Five-year follow-up study of a population-based prospective cohort of men with low-risk prostate cancer: the treatment options in prostate cancer study (TOPCS): study protocol

BMJ Open. 2022 Feb 21;12(2):e056675. doi: 10.1136/bmjopen-2021-056675.


INTRODUCTION: Active surveillance (AS) is recommended for men with low-risk prostate cancer (LRPC) to reduce overtreatment and to maintain patients’ quality of life (QOL). However, whether African American (AA) men can safely undergo AS is controversial due to concerns of more aggressive disease and lack of empirical data on the safety and effectiveness of AS in this population. Withholding of AS may lead to a lost opportunity for improving survivorship in AA men. In this study, peer-reviewed and funded by the US Department of Defense, we will assess whether AS is an equally effective and safe management option for AA as it is for White men with LRPC.
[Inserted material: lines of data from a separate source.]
(** ** Transitions of the world, by the part they touch *)

Section Frames.
Variable R : World -> World -> Prop.
Hypothesis R_refl : forall w, R w w.
Hypothesis R_trans : forall a b c, R a b -> R b c -> R a c.
Hypothesis R_store : forall w s, R w (with_notifications s w).
Hypothesis R_uuid : forall w k, R w (with_uuid_count k w).
Hypothesis R_console : forall w l, R w (with_console l w).
Hypothesis R_prompt : forall w,
  permission w = default -> R w (with_permission (prompt_answer w) w).
Hypothesis R_show : forall w a,
  permission w = granted -> R w (with_shown (shown w ++ [a]) w).
Hypothesis R_scheduler : forall w s, R w (with_scheduler s w).

Lemma frames_try_catch c msg : respects R c -> respects R (try_catch c msg).
Proof.
  intros Hc w. unfold try_catch. specialize (Hc w).
  destruct (c w) as [w' [a|e|]]; simpl in *; auto.
  eapply R_trans; [exact Hc|]. apply R_console.
Qed.

Lemma frames_console_log msg : respects R (console_log msg).
Proof. intros w. apply R_console. Qed.

Lemma frames_showNotification t b ts ns o :
  respects R (showNotification t b ts ns o).
Proof.
  intros w. unfold showNotification, bind, requestNotificationPermission.
  destruct (permission w) eqn:P; simpl.
  - destruct (prompt_answer w) eqn:A; simpl.
    + eapply R_trans; [apply (R_prompt w P)|]. rewrite A. apply R_console.
    + eapply R_trans; [apply (R_prompt w P)|]. rewrite A.
      apply (R_show (with_permission granted w)). reflexivity.
    + eapply R_trans; [apply (R_prompt w P)|]. rewrite A. apply R_console.
  - now apply R_show.
  - apply R_console.
Qed.

Lemma frames_scheduleNotification task t b time options :
  respects R (scheduleNotification task t b time options).
Proof.
  intros w. unfold scheduleNotification, bind, randomUUID, Date_now, store_add.
  simpl. unfold Store.add. simpl.
  destruct (Store.get (uuids w (uuid_count w)) (notifications w)) eqn:E; simpl.
  - apply R_uuid.
  - eapply R_trans; [apply (R_uuid w (S (uuid_count w)))|].
    apply (R_store (with_uuid_count (S (uuid_count w)) w)).
Qed.

Lemma frames_markNotificationTriggered key :
  respects R (markNotificationTriggered key).
Proof.
  intros w. unfold markNotificationTriggered, bind, store_get, store_put, reject.
  simpl. destruct (Store.get key (notifications w)); simpl.
  - apply R_store.
  - apply R_refl.
Qed.

Lemma frames_scheduleRecurringNotification n :
  respects R (scheduleRecurringNotification n).
Proof.
  intros w. unfold scheduleRecurringNotification.
  destruct (recurringPattern n); [|apply R_refl].
  apply (respects_bind R R_trans).
  - apply frames_scheduleNotification.
  - intros; apply R_refl.
Qed.

Lemma frames_trigger n : respects R (Part000.trigger n).
Proof.
  unfold Part000.trigger. apply (respects_then R R_trans).
  - apply frames_markNotificationTriggered.
  - intros _. destruct (recurring n).
    + apply frames_scheduleRecurringNotification.
    + apply (respects_ret R R_refl).
Qed.

Lemma frames_show_group g : respects R (Part000.show_group g).
Proof.
  unfold Part000.show_group.
  destruct g as [|n [|m g]]; apply frames_showNotification.
Qed.

Lemma frames_check_body : respects R Part000.checkAndTriggerNotifications_body.
Proof.
  intros w. unfold Part000.checkAndTriggerNotifications_body,
    getScheduledNotifications, Date_now, bind. simpl.
  destruct (_ =? _)%nat; [apply R_refl|].
  apply (respects_for_of R R_refl R_trans). intros g _. apply (respects_then R R_trans).
  - apply frames_show_group.
  - intros _. apply (respects_for_of R R_refl R_trans). intros n _. apply frames_trigger.
Qed.

Lemma frames_check000 : respects R Part000.checkAndTriggerNotifications.
Proof. apply frames_try_catch, frames_check_body. Qed.

Lemma frames_check001 : respects R Part001.checkAndTriggerNotifications.
Proof.
  intros w. unfold Part001.checkAndTriggerNotifications,
    getScheduledNotifications, Date_now, bind. simpl.
  apply (respects_for_of R R_refl R_trans). intros n _. unfold Part001.check.
  destruct (is_due (now w) n); [|apply (respects_ret R R_refl)].
  apply (respects_then R R_trans); [apply frames_showNotification|intros _].
  apply (respects_then R R_trans); [apply frames_markNotificationTriggered|intros _].
  destruct (truthy_bool _).
  - apply frames_scheduleRecurringNotification.
  - apply (respects_ret R R_refl).
Qed.

Lemma frames_scheduleTaskReminder budget : forall task t time rep interval options,
  respects R (scheduleTaskReminder budget task t time rep interval options).
Proof.
  induction budget as [|budget IH]; intros task t time rep interval options w.
  - apply R_refl.
  - simpl. unfold bind at 1, Date_now. simpl.
    destruct (time <=? now w); [apply frames_console_log|].
    apply (respects_bind R R_trans); [apply frames_scheduleNotification|].
    intros _ w' _. destruct rep; [|apply R_refl].
    destruct interval; [|apply R_refl].
    next_occurrence; [apply IH|apply R_refl].
Qed.

Lemma frames_snoozeNotification task minutes :
  respects R (snoozeNotification task minutes).
Proof.
  unfold snoozeNotification. apply frames_try_catch.
  intros w. unfold bind at 1, getTasks. simpl.
  destruct (find _ (tasks w)) as [found|]; [|apply R_refl].
  unfold bind at 1, getScheduledNotifications at 1. simpl.
  unfold bind at 1, Date_now. simpl.
  apply (respects_bind R R_trans).
  - apply frames_scheduleNotification.
  - intros _ w' _. unfold bind, getScheduledNotifications. simpl.
    destruct (find _ (notifications w')) as [n|]; simpl.
    + apply R_store.
    + apply R_refl.
Qed.

Lemma frames_run op w : (forall ms, op <> OpElapse ms) -> R w (run op w).
Proof.
  intros Hop. destruct op; simpl.
  - apply frames_scheduleNotification.
  - apply frames_markNotificationTriggered.
  - apply R_store.
  - apply frames_showNotification.
  - apply frames_check000.
  - apply frames_check001.
  - apply frames_snoozeNotification.
  - apply frames_scheduleTaskReminder.
  - unfold Part000.startNotificationScheduler.
    destruct (setInterval 60000 (scheduler w)) as [s1 h].
    set (w1 := fst (Part000.checkAndTriggerNotifications (with_scheduler s1 w))).
    destruct (new_closure (scheduler w1)) as [s2 k].
    eapply R_trans; [apply (R_scheduler w s1)|].
    eapply R_trans; [apply frames_check000|].
    apply R_scheduler.
  - unfold Part000.stopNotificationScheduler.
    destruct (truthy_handle _); [apply R_scheduler|apply R_refl].
  - unfold Part001.startNotificationScheduler.
    destruct (setInterval 120000 _) as [s1 h].
    set (w1 := fst (Part001.checkAndTriggerNotifications _)).
    destruct (new_closure (scheduler w1)) as [s2 k].
    eapply R_trans; [apply (R_scheduler w (set_notificationInterval (Some h) s1))|].
    eapply R_trans; [apply frames_check001|].
    apply R_scheduler.
  - unfold Part001.stopNotificationScheduler. apply R_scheduler.
  - now elim (Hop ms).
Qed.
End Frames.

(** ** An evaluation pass, seen from the screen *)

(** The second evaluator does to a due record what the first one does to a
    member of a group. *)
Lemma check_as_trigger current n :
  forall w,
    Part001.check current n w
    = if is_due current n
      then (showNotification (title n) (body n) [taskId n] []
              (mkShowOptions (priority n) (category n) (taskDueDate n)
                 (snoozeCount n) (isGrouped n) None) ;;;
            Part000.trigger n) w
      else (w, Resolved tt).
Proof.
  intros w. unfold Part001.check.
  destruct (is_due current n); [|reflexivity].
  unfold bind at 1 3.
  destruct (showNotification _ _ _ _ _ w) as [w1 [[]|e|]]; try reflexivity.
  unfold Part000.trigger, bind.
  destruct (markNotificationTriggered (id n) w1) as [w2 [[]|e|]]; try reflexivity.
  unfold recurring. destruct (truthy_bool (isRecurring n)); [|reflexivity].
  unfold scheduleRecurringNotification.
  destruct (recurringPattern n); reflexivity.
Qed.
METHODS AND ANALYSIS: The project extends follow-up of a large contemporary population-based cohort of LRPC patients (n=1688) with a high proportion of AA men (~20%) and well-characterised baseline and 2-year follow-up data. The objectives are to (1) determine any racial differences in AS adherence, switch rate from AS to curative treatment and time to treatment over 5 years after diagnosis, (2) compare QOL among AS group and curative treatment group over time, overall and by race and (3) evaluate whether reasons for switching from AS to curative treatment differ by race. Validation of survey responses related to AS follow-up procedures is being conducted through medical record review. We expect to obtain 5-year survey from ~900 (~20% AA) men by the end of this study to have sufficient power. Descriptive and inferential statistical techniques will be used to examine racial differences in AS adherence, effectiveness and QOL.

ETHICS AND DISSEMINATION: The parent and current studies were approved by the Institutional Review Boards at Wayne State University and Emory University. Since it is an observational study, ethical or safety risks are low. We will disseminate our findings to relevant conferences and peer-reviewed journals.